Spinal muscular atrophy (SMA) patients taking Spinraza (nusinersen) are protesting against the Health Insurance Review and Assessment (HIRA), claiming its review of reimbursement standards is inconsistent.

A task force comprised of young SMA patients maintained Wednesday that an increasing number of patients experience difficulties as they fail to receive insurance benefits without clear reasons, although they don’t meet the criteria for discontinuing reimbursement announced by HIRA.

SMA is a degenerative disease that causes muscles to atrophy because nerve signals are not transmitted to the muscles. It had been known as a disease with no cure, but the emergence of Spinraza turned it into a “curable” disease. Spinraza began to receive insurance benefits in April 2019, according to the task force,.

Following Spinraza’s lead were Novartis’ Zolgensma (onasemnogene abeparvovec), a one-shot treatment, and Roche’s oral treatment Evrysdi (risdiplam). However, Zolgensma’s reimbursement is applied only to patients under nine months, and Evrysdi has yet to receive reimbursement.

Considering all these are very expensive drugs priced at more than a hundred million won that patients can hardly pay for them out of their pocket, Spriraza is the only treatment on which most SMA patients, except for some infants, can rely.

The problem is that an increasing number of patients taking Spinraza are discontinuing their treatment. According to HIRA’s open review case data, 34 of the 195 people, or about 34 percent, who had applied for Spinraza, failed to pass the review, becoming unable to use it as of February 2023,

For instance, a 20-something SMA patient who failed the review saw his Hammersmith Functional Motor Scale – Expanded (HFMSE) point, as suggested by HIRA, rose to 2 points from 0 before taking the drug, demonstrating maintenance or improvement of motor function, but was notified of disapproval.

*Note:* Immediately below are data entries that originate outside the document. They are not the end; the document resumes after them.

(** The two outcomes of a callback. *)
Lemma callback_outcome h r w w' resp (Hresolver : oh_resolver h = true) (Hrun : CallbackHandler h r w = (w', resp)) :
  refused_login h w w' resp \/ exists target subject claims user sid, logged_in h r w w' resp target subject claims user sid.
Proof.
  revert Hrun. unfold CallbackHandler. set (code := hdr_Get (rq_Query r) "code"). set (state := hdr_Get (rq_Query r) "state").
  destruct (bool_decide (code = "") || bool_decide (state = "")) eqn:Ecs; [intros [= <- <-]; left; by apply refused_plain|].
  apply orb_false_iff in Ecs as [Hcode%bool_decide_eq_false Hstate%bool_decide_eq_false].
  destruct (rq_Cookies r !! oidcStateCookieName) as [cookie|] eqn:Eck; [|intros [= <- <-]; left; by apply refused_plain].
  destruct (Cut cookie "|") as [[saved target]|] eqn:Ecut; [|intros [= <- <-]; left; by apply refused_plain].
  destruct (bool_decide (saved = state)) eqn:Est; cbn [negb]; [|intros [= <- <-]; left; by apply refused_plain].
  apply bool_decide_eq_true in Est as ->. apply Cut_spec in Ecut as [-> _]. cbv zeta.
  set (resp0 := clearOIDCStateCookie _ fresh).
  assert (forall subject claims, vouched h r subject claims -> email_unverified claims = false ->
    match buildOIDCSession h subject claims w with
    | (w1, Err _) => (w1, error_on "no account linked for this identity" 403 resp0)
    | (w1, Ok tok) => (w1, finish_login h (safeRedirectPath target) tok resp0)
    end = (w', resp) ->
    refused_login h w w' resp \/ exists target subject claims user sid, logged_in h r w w' resp target subject claims user sid) as Hlogin.
  { intros subject claims Hv He. destruct (buildOIDCSession h subject claims w) as [w1 x] eqn:Eb.
    apply buildOIDCSession_spec in Eb as [Hsvc Hx]; [|exact Hresolver]. destruct x as [tok|].
    - destruct Hx as (user & sid & Hu & _ & ->). intros [= <- <-]. right. exists target, subject, claims, user, sid.
      by split.
    - subst w1. intros [= <- <-]. left. by apply refused_error. }
  destruct (exchangeCode h code) as [token|] eqn:Et; [|intros [= <- <-]; left; by apply refused_error].
  destruct (str_claim token "access_token") as [at_|] eqn:Eat; [|intros [= <- <-]; left; by apply refused_error].
  destruct (bool_decide (default "" (str_claim token "id_token") = "")) eqn:Eid; cbn [negb].
  - apply bool_decide_eq_true in Eid. destruct (getUserInfo h at_) as [info|] eqn:Eg; [|intros [= <- <-]; left; by apply refused_error].
    destruct (email_unverified info) eqn:Ee; [intros [= <- <-]; left; by apply refused_error|].
    case_bool_decide as Esub; [intros [= <- <-]; left; by apply refused_error|]. apply Hlogin; [|exact Ee].
    exists token, at_. split; [exact Et|]. split; [exact Eat|]. right. split_and!; try done.
    by destruct (str_claim info "sub").
  - apply bool_decide_eq_false in Eid. unfold verifyIDToken.
    destruct (id_Verify _ _ _) as [idt|] eqn:Ev; [|intros [= <- <-]; left; by apply refused_error].
    destruct (bool_decide _ || negb _) eqn:En; [intros [= <- <-]; left; by apply refused_error|].
    apply orb_false_iff in En as [Hn%bool_decide_eq_false Hn2%negb_false_iff%bool_decide_eq_true].
    destruct (id_Claims idt) as [kvs|] eqn:Ecl; [|intros [= <- <-]; left; by apply refused_error].
    destruct (email_unverified _) eqn:Ee; [intros [= <- <-]; left; by apply refused_error|]. apply Hlogin; [|exact Ee].
    exists token, at_. split; [exact Et|]. split; [exact Eat|]. left.
    destruct (str_claim token "id_token") as [raw|] eqn:Eraw; [|done]. exists raw, idt, kvs. rewrite Hn2.
    split_and!; try done. by destruct (rq_Cookies r !! oidcNonceCookieName).
Qed.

The outcome of the open review case involving the patient said, "In the opinion of the expert, the submitted HFMSE results do not demonstrate maintenance or improvement of motor function due to the administration of Spinraza injection,”

In response, the task force said that the patient and many others whose treatment was interrupted complained, saying, "Interrupting the treatment because they felt the disease progressing again or it took time to see effects is like taking away a heavenly gift from patients who have struggled to survive.”

Pointing out that SMA is a progressive disease that can lead to death if patients stop treatment, the task force said that just stopping the progression of the disease and improving quality of life is effective, adding that the fact that they are still functioning is a testament to the effectiveness of the treatment.

The task force criticized the current reimbursement review standard for Spinraza uses only two yardsticks -- HINE-2 and HFMSE that only assess large muscle movement -- and called for measures to assess small muscle movement and quality of life.

In particular, it emphasized that for adult patients, by the time a treatment is developed, the disease has progressed, and the joints have become stiff and dysfunctional. Hence, the evaluation criteria are not appropriate and should be relaxed.

In response, HIRA said, “We cannot guide the content of the deliberations to individuals rather than institutions, and all content is a matter determined by the deliberation committee based on experts’ opinions.”

April, the task force’s head held a news conference to call for improving standards for discontinuing Spinraza’s reimbursement along with the Solidarity Against Disability Discrimination (SADD) in front of the presidential office in Yongsan, Seoul.

“With the initial benefit rollout, not all patients with SMA were covered, but they were still treatable,” said Cheong Hye-yeon, the task force head. “But even eligible patients are being denied benefits now under the pretext of their treatment being ineffective at maintaining the status quo.”